(* ===== verification/SessionBooks.v ===== *)
(** * What sessions owe their workers

    The ledger that the stored sessions and definitions fix for every worker, and
    what the commands of a session do to it. *)
From S2P Require Import Prelude PyData Enums Lifecycle AuditTrail Aggregate WorkerValues.
From S2P Require Import LabletDefinition Worker WorkerSpec LabletSessionEvents LabletSession LabletSessionProps SessionCommands.
Import SessionStatus.

(** ** Ledgers *)

Abbreviation sessions_by_id := (gmap string LabletSessionState).
Abbreviation definitions_by_id := (gmap string LabletDefinitionState).

(** What a session is charged: the requirements of its definition. *)
Definition bill (D : definitions_by_id) (s : LabletSessionState) : option WorkerCapacity :=
  d ← D !! definition_id s;
  Some {| WorkerValues.cpu_cores := cap_cpu (required_capacity d);
          WorkerValues.memory_gb := cap_memory (required_capacity d);
          WorkerValues.storage_gb := cap_storage (required_capacity d); WorkerValues.max_nodes := None |}.

Definition entry (P : LabletSessionStatus -> bool) (D : definitions_by_id) (worker : string) (s : LabletSessionState)
    : option WorkerCapacity :=
  if bool_decide (worker_id s = Some worker) && P (status s) then bill D s else None.

(** A session holds its worker's capacity from its scheduling to its stop, its
    expiry or its termination. *)
Definition holding (st : LabletSessionStatus) : bool :=
  bool_decide (st ∈ [SCHEDULED; INSTANTIATING; READY; RUNNING; COLLECTING; GRADING]).

Definition placed (st : LabletSessionStatus) : bool := negb (bool_decide (st = PENDING)).

(** The sessions that hold capacity of [worker], and those ever placed on it, with
    what each is charged. *)
Definition holders (S : sessions_by_id) (D : definitions_by_id) (worker : string) : ledger :=
  omap (entry holding D worker) S.
Definition assigned (S : sessions_by_id) (D : definitions_by_id) (worker : string) : ledger :=
  omap (entry placed D worker) S.

(** ** The commands of a session *)

(** The commands after which a session holds nothing. *)
Definition leaves (cmd : command) : bool :=
  match cmd with StartStopping _ | Terminate _ _ | Expire _ => true | _ => false end.

Lemma on_owner c ev s s' : is_creation ev = false -> event_target ev <> Some SCHEDULED -> on c ev s = Ok s' ->
  worker_id s' = worker_id s /\ definition_id s' = definition_id s.
Proof.
  intros Hc Ht Ho. destruct ev; try done; handler_cases Ho; try done; cbn; by repeat case_match.
Qed.

(** A session that was placed stays where it is. *)
Lemma applied_owner c s evs s' : applied c s evs s' -> placed (status s) = true ->
  worker_id s' = worker_id s /\ definition_id s' = definition_id s /\ placed (status s') = true.
Proof.
  induction 1 as [|s ev s1 evs s2 [Hc Hv] Ho Ha IH]; intros Hp; [done|].
  assert (event_target ev <> Some SCHEDULED /\ placed (status s1) = true) as [Hn Hp1].
  { rewrite (on_status _ _ _ _ Ho). destruct (event_target ev) as [to|]; [|done].
    apply (bool_decide_eq_true_2 _) in Hv. by destruct (status s), to. }
  apply (on_owner c) in Ho as [<- <-]; [|done..]. by apply IH.
Qed.

Section Exec.
Context `{RootId LabletSessionState}.

Lemma exec_id c cmd s s' evs : exec c cmd s = Ok (s', evs) -> id s' = id s.
Proof.
  intros [Ha _ _ _]%exec_effect. induction Ha as [|s ev s1 evs s2 [Hc _] Ho Ha IH]; [done|].
  rewrite IH. by apply (on_id c) in Ho.
Qed.

(** What a session is charged, before and after a command. *)
Lemma exec_entry c cmd s s' evs D worker : exec c cmd s = Ok (s', evs) -> target cmd <> Some SCHEDULED ->
  entry holding D worker s' = (if leaves cmd then None else entry holding D worker s) /\
  (forall b, entry placed D worker s = Some b -> entry placed D worker s' = Some b).
Proof.
  intros He Ht. pose proof (exec_effect _ _ _ _ _ He) as [Ha _ Hs Hv].
  destruct (placed (status s)) eqn:Hp.
  - apply applied_owner in Ha as (Hw & Hd & Hp'); [|done]. unfold entry, bill. rewrite Hw, Hd, Hp, Hp'.
    split; [|done]. rewrite Hs.
    assert (holding (default (status s) (target cmd)) = negb (leaves cmd) && holding (status s)) as ->.
    { destruct cmd; try done; cbn in *; apply (bool_decide_eq_true_2 _) in Hv; destruct (status s); try done;
        by contradict Ht. }
    destruct (leaves cmd); cbn; [by rewrite andb_false_r|done].
  - split; [|unfold entry; rewrite Hp, andb_false_r; done].
    assert (holding (status s') = false) as Hh.
    { rewrite Hs. destruct (target cmd) as [to|]; cbn; [|by destruct (status s)].
      apply (bool_decide_eq_true_2 _) in Hv. destruct (status s), to; try done. }
    unfold entry. rewrite Hh, andb_false_r. destruct (leaves cmd); [done|].
    destruct (status s); try done. by rewrite andb_false_r.
Qed.
End Exec.

(** ** Storing a session *)
Section Ledgers.
Context (D : definitions_by_id).
Implicit Types (S : sessions_by_id) (worker : string).

Lemma holders_assigned S worker : holders S D worker ⊆ assigned S D worker.
Proof.
  apply map_subseteq_spec. intros i b. unfold holders, assigned. rewrite !lookup_omap.
  destruct (S !! i) as [s|]; [|done]. cbn. unfold entry. destruct (holding (status s)) eqn:Hh.
  - assert (placed (status s) = true) as -> by (by destruct (status s)). done.
  - by rewrite andb_false_r.
Qed.

Lemma holders_put S i s worker : holders (<[i := s]> S) D worker =
  match entry holding D worker s with
  | Some b => <[i := b]> (holders S D worker)
  | None => delete i (holders S D worker)
  end.
Proof. unfold holders. rewrite omap_insert. by destruct (entry _ _ _ s). Qed.

Lemma holders_kept S i s s' worker : S !! i = Some s -> entry holding D worker s' = entry holding D worker s ->
  holders (<[i := s']> S) D worker = holders S D worker.
Proof.
  intros Hs He. apply map_eq. intros j. unfold holders. rewrite !lookup_omap. destruct (decide (i = j)) as [<-|Hn].
  - by rewrite lookup_insert_eq, Hs.
  - by rewrite lookup_insert_ne.
Qed.

Lemma assigned_grows S i s' worker :
  (forall s b, S !! i = Some s -> entry placed D worker s = Some b -> entry placed D worker s' = Some b) ->
  assigned S D worker ⊆ assigned (<[i := s']> S) D worker.
Proof.
  intros He. apply map_subseteq_spec. intros j b. unfold assigned. rewrite !lookup_omap.
  destruct (decide (i = j)) as [<-|Hn].
  - rewrite lookup_insert_eq. destruct (S !! i) as [s|] eqn:Hs; [|done]. cbn. by apply He.
  - by rewrite lookup_insert_ne.
Qed.

Lemma assigned_put S i s' b worker : entry placed D worker s' = Some b ->
  assigned (<[i := s']> S) D worker = <[i := b]> (assigned S D worker).
Proof. intros He. unfold assigned. by rewrite omap_insert, He. Qed.
End Ledgers.

(** ** Storing a worker *)

(** Every stored worker keeps the ledger [L] has for it, under its identifier. *)
Definition books (L : string -> ledger) (W : gmap string CMLWorkerState) : Prop :=
  forall i wk, W !! i = Some wk -> Worker.id wk = i /\ i <> "" /\ keeps (L i) wk.

(** [L] with [m] for one worker. *)
Definition with_ledger (worker : string) (m : ledger) (L : string -> ledger) : string -> ledger :=
  fun j => if decide (j = worker) then m else L j.

Lemma books_put L W i wk m : books L W -> Worker.id wk = i -> i <> "" -> keeps m wk ->
  books (with_ledger i m L) (<[i := wk]> W).
Proof.
  intros Hb Hi Hn Hk j wk' Hj. unfold with_ledger. destruct (decide (j = i)) as [->|Hne].
  - rewrite lookup_insert_eq in Hj. by injection Hj as <-.
  - rewrite lookup_insert_ne in Hj by done. by apply Hb.
Qed.

(** The ledger of a worker that is not stored does not matter. *)
Lemma books_absent L W i m : books L W -> W !! i = None -> books (with_ledger i m L) W.
Proof. intros Hb Hi j wk Hj. unfold with_ledger. destruct (decide (j = i)) as [->|]; [congruence|by apply Hb]. Qed.

Lemma books_same L L' W : books L W -> (forall j, L' j = L j) -> books L' W.
Proof. intros Hb He j wk Hj. rewrite He. by apply Hb. Qed.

# Activity:
What count of lines in the listing contain the word "LabletSessionStatus"? Reply with the number only.

# Solution:
3